Lemma centre_pads_inv s tr :
  Inv s tr -> exists s' out, centre_pads s = (s', out) /\ Inv s' (tr ++ out) /\ POp s s' out /\ forall id, Rest id s' (tr ++ out).
Proof.
  intros Hi. pose proof (in_ready _ _ (in_base _ _ Hi)) as Hr. pose proof (in_pads _ _ (in_base _ _ Hi)) as Hp.
  destruct (centre_loop_ok PAD_INDICES s tr pad_indices_pos Hr Hp) as (s' & out & E & Hs & Hsh & _).
  destruct (centre_pads_ok s tr Hr Hp) as (s'' & out' & E' & _ & Hrest). unfold centre_pads in *. rewrite E in E'. injection E' as <- <-.
  exists s', out. split; [done|]. split; [|by split; [apply Hs|]]. apply (Inv_P s); [done|done|]. intros H.
  eapply (PIdle_after s); [apply Hp|apply (pt_inv _ _ _ _ Hs)|done|done|by apply Hi].
Qed.

Lemma release_all_inv s tr :
  Inv s tr -> exists s' out, release_all s = (s', out) /\ Inv s' (tr ++ out) /\ KIdle s' /\ BIdle s' /\ (forall id, Rest id s' (tr ++ out)) /\
    forall id, reported id (tr ++ out) = reported id tr.
Proof.
  intros Hi. unfold release_all. destruct (release_keys_inv s tr Hi) as (s1 & o1 & -> & Hi1 & Ho1 & Hk1).
  destruct (release_buttons_inv s1 _ Hi1) as (s2 & o2 & -> & Hi2 & Ho2 & Hb2).
  pose proof (centre_pads_emit s2) as He. destruct (centre_pads_inv s2 _ Hi2) as (s3 & o3 & E3 & Hi3 & Ho3 & Hr3). rewrite E3 in *. eexists _, _. split; [done|].
  rewrite !app_assoc. split; [done|]. split; [|split; [|split; [done|]]].
  - unfold KIdle. by rewrite (po_keys _ _ _ Ho3), (bo_keys _ _ _ Ho2).
  - unfold BIdle. by rewrite (po_buttons _ _ _ Ho3).
  - intros id. rewrite reported_emits by done. rewrite !reported_app.
    rewrite (foldl_report_other _ _ _ _ (bo_to _ _ _ Ho2)), (foldl_report_other _ _ _ _ (ko_to _ _ _ Ho1)); [done|done|by intros [|]].
Qed.

Lemma set_floor_inv held s tr : Inv s tr -> exists s' out, set_floor held s = (s', out) /\ Inv s' (tr ++ out).
Proof.
  intros Hi. unfold set_floor. destruct (ij_floor s && negb held) eqn:E.
  - destruct (release_buttons_inv s tr Hi) as (s1 & o1 & -> & Hi1 & Ho1 & Hb1). eexists _, _. split; [done|].
    destruct Hi1 as [Hb Hk _ Hp]. split; [by eapply Base_fields|done|by intros _|done].
  - exists (s <| ij_floor := held |>), []. split; [done|]. rewrite app_nil_r. destruct Hi as [Hb Hk Hbi Hp]. split; [by eapply Base_fields|done| |done].
    unfold pointer_allowed in *. change (BIdle (s <| ij_floor := held |>)) with (BIdle s). cbn. intros H. apply Hbi.
    destruct (pm_pointer (ij_permissions s)), (ij_floor s), held; done.
Qed.

Lemma release_pads_base s tr :
  Base s tr -> exists s' out, release_pads s = (s', out) /\ Base s' (tr ++ out) /\ POp s s' out /\ PIdle s' (tr ++ out).
Proof.
  intros Hb. destruct (release_pads_ok s tr (in_ready _ _ Hb) (in_pads _ _ Hb)) as (s' & out & E & Hs & Hr & Hn).
  exists s', out. split; [done|]. split; [by apply (Base_P s)|]. split; [apply Hs|done].
Qed.

(** A release made only when the permission goes. *)
Lemma withdraw_keys (b : bool) s tr :
  Base s tr -> exists s' out, (if b then release_keys s else (s, [])) = (s', out) /\ Base s' (tr ++ out) /\ KOp s s' out /\
    (b = true \/ KIdle s -> KIdle s').
Proof.
  intros Hb. destruct b.
  - destruct (release_keys_ok s tr (in_ready _ _ Hb) (in_keys _ _ Hb)) as (s' & out & E & Ho & Hk & Hn). exists s', out. split; [done|].
    split; [by apply (Base_K s)|]. split; [done|by intros _].
  - eexists _, _. split; [done|]. rewrite app_nil_r. split; [done|]. split; [apply KOp_same, Hb|by intros [|]].
Qed.

Lemma withdraw_buttons (b : bool) s tr :
  Base s tr -> exists s' out, (if b then release_buttons s else (s, [])) = (s', out) /\ Base s' (tr ++ out) /\ BOp s s' out /\
    (b = true \/ BIdle s -> BIdle s').
Proof.
  intros Hb. destruct b.
  - destruct (release_buttons_ok s tr (in_ready _ _ Hb) (in_buttons _ _ Hb)) as (s' & out & E & Ho & Hk & Hn). exists s', out. split; [done|].
    split; [by apply (Base_B s)|]. split; [done|by intros _].
  - eexists _, _. split; [done|]. rewrite app_nil_r. split; [done|]. split; [apply BOp_same, Hb|by intros [|]].
Qed.

Lemma withdraw_pads (b : bool) s tr :
  Base s tr -> exists s' out, (if b then release_pads s else (s, [])) = (s', out) /\ Base s' (tr ++ out) /\ POp s s' out /\
    (b = true \/ PIdle s tr -> PIdle s' (tr ++ out)).
Proof.
  intros Hb. destruct b.
  - destruct (release_pads_base s tr Hb) as (s' & out & E & Hb' & Ho & Hp). exists s', out. split; [done|]. split; [done|]. split; [done|by intros _].
  - eexists _, _. split; [done|]. rewrite app_nil_r. split; [done|]. split; [apply POp_same, Hb|by intros [|]].
Qed.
□ □ □ □ □
Try it
Retype the listing exactly.

Reply
Lemma centre_pads_inv s tr :
  Inv s tr -> exists s' out, centre_pads s = (s', out) /\ Inv s' (tr ++ out) /\ POp s s' out /\ forall id, Rest id s' (tr ++ out).
Proof.
  intros Hi. pose proof (in_ready _ _ (in_base _ _ Hi)) as Hr. pose proof (in_pads _ _ (in_base _ _ Hi)) as Hp.
  destruct (centre_loop_ok PAD_INDICES s tr pad_indices_pos Hr Hp) as (s' & out & E & Hs & Hsh & _).
  destruct (centre_pads_ok s tr Hr Hp) as (s'' & out' & E' & _ & Hrest). unfold centre_pads in *. rewrite E in E'. injection E' as <- <-.
  exists s', out. split; [done|]. split; [|by split; [apply Hs|]]. apply (Inv_P s); [done|done|]. intros H.
  eapply (PIdle_after s); [apply Hp|apply (pt_inv _ _ _ _ Hs)|done|done|by apply Hi].
Qed.

Lemma release_all_inv s tr :
  Inv s tr -> exists s' out, release_all s = (s', out) /\ Inv s' (tr ++ out) /\ KIdle s' /\ BIdle s' /\ (forall id, Rest id s' (tr ++ out)) /\
    forall id, reported id (tr ++ out) = reported id tr.
Proof.
  intros Hi. unfold release_all. destruct (release_keys_inv s tr Hi) as (s1 & o1 & -> & Hi1 & Ho1 & Hk1).
  destruct (release_buttons_inv s1 _ Hi1) as (s2 & o2 & -> & Hi2 & Ho2 & Hb2).
  pose proof (centre_pads_emit s2) as He. destruct (centre_pads_inv s2 _ Hi2) as (s3 & o3 & E3 & Hi3 & Ho3 & Hr3). rewrite E3 in *. eexists _, _. split; [done|].
  rewrite !app_assoc. split; [done|]. split; [|split; [|split; [done|]]].
  - unfold KIdle. by rewrite (po_keys _ _ _ Ho3), (bo_keys _ _ _ Ho2).
  - unfold BIdle. by rewrite (po_buttons _ _ _ Ho3).
  - intros id. rewrite reported_emits by done. rewrite !reported_app.
    rewrite (foldl_report_other _ _ _ _ (bo_to _ _ _ Ho2)), (foldl_report_other _ _ _ _ (ko_to _ _ _ Ho1)); [done|done|by intros [|]].
Qed.

Lemma set_floor_inv held s tr : Inv s tr -> exists s' out, set_floor held s = (s', out) /\ Inv s' (tr ++ out).
Proof.
  intros Hi. unfold set_floor. destruct (ij_floor s && negb held) eqn:E.
  - destruct (release_buttons_inv s tr Hi) as (s1 & o1 & -> & Hi1 & Ho1 & Hb1). eexists _, _. split; [done|].
    destruct Hi1 as [Hb Hk _ Hp]. split; [by eapply Base_fields|done|by intros _|done].
  - exists (s <| ij_floor := held |>), []. split; [done|]. rewrite app_nil_r. destruct Hi as [Hb Hk Hbi Hp]. split; [by eapply Base_fields|done| |done].
    unfold pointer_allowed in *. change (BIdle (s <| ij_floor := held |>)) with (BIdle s). cbn. intros H. apply Hbi.
    destruct (pm_pointer (ij_permissions s)), (ij_floor s), held; done.
Qed.

Lemma release_pads_base s tr :
  Base s tr -> exists s' out, release_pads s = (s', out) /\ Base s' (tr ++ out) /\ POp s s' out /\ PIdle s' (tr ++ out).
Proof.
  intros Hb. destruct (release_pads_ok s tr (in_ready _ _ Hb) (in_pads _ _ Hb)) as (s' & out & E & Hs & Hr & Hn).
  exists s', out. split; [done|]. split; [by apply (Base_P s)|]. split; [apply Hs|done].
Qed.

(** A release made only when the permission goes. *)
Lemma withdraw_keys (b : bool) s tr :
  Base s tr -> exists s' out, (if b then release_keys s else (s, [])) = (s', out) /\ Base s' (tr ++ out) /\ KOp s s' out /\
    (b = true \/ KIdle s -> KIdle s').
Proof.
  intros Hb. destruct b.
  - destruct (release_keys_ok s tr (in_ready _ _ Hb) (in_keys _ _ Hb)) as (s' & out & E & Ho & Hk & Hn). exists s', out. split; [done|].
    split; [by apply (Base_K s)|]. split; [done|by intros _].
  - eexists _, _. split; [done|]. rewrite app_nil_r. split; [done|]. split; [apply KOp_same, Hb|by intros [|]].
Qed.

Lemma withdraw_buttons (b : bool) s tr :
  Base s tr -> exists s' out, (if b then release_buttons s else (s, [])) = (s', out) /\ Base s' (tr ++ out) /\ BOp s s' out /\
    (b = true \/ BIdle s -> BIdle s').
Proof.
  intros Hb. destruct b.
  - destruct (release_buttons_ok s tr (in_ready _ _ Hb) (in_buttons _ _ Hb)) as (s' & out & E & Ho & Hk & Hn). exists s', out. split; [done|].
    split; [by apply (Base_B s)|]. split; [done|by intros _].
  - eexists _, _. split; [done|]. rewrite app_nil_r. split; [done|]. split; [apply BOp_same, Hb|by intros [|]].
Qed.

Lemma withdraw_pads (b : bool) s tr :
  Base s tr -> exists s' out, (if b then release_pads s else (s, [])) = (s', out) /\ Base s' (tr ++ out) /\ POp s s' out /\
    (b = true \/ PIdle s tr -> PIdle s' (tr ++ out)).
Proof.
  intros Hb. destruct b.
  - destruct (release_pads_base s tr Hb) as (s' & out & E & Hb' & Ho & Hp). exists s', out. split; [done|]. split; [done|]. split; [done|by intros _].
  - eexists _, _. split; [done|]. rewrite app_nil_r. split; [done|]. split; [apply POp_same, Hb|by intros [|]].
Qed.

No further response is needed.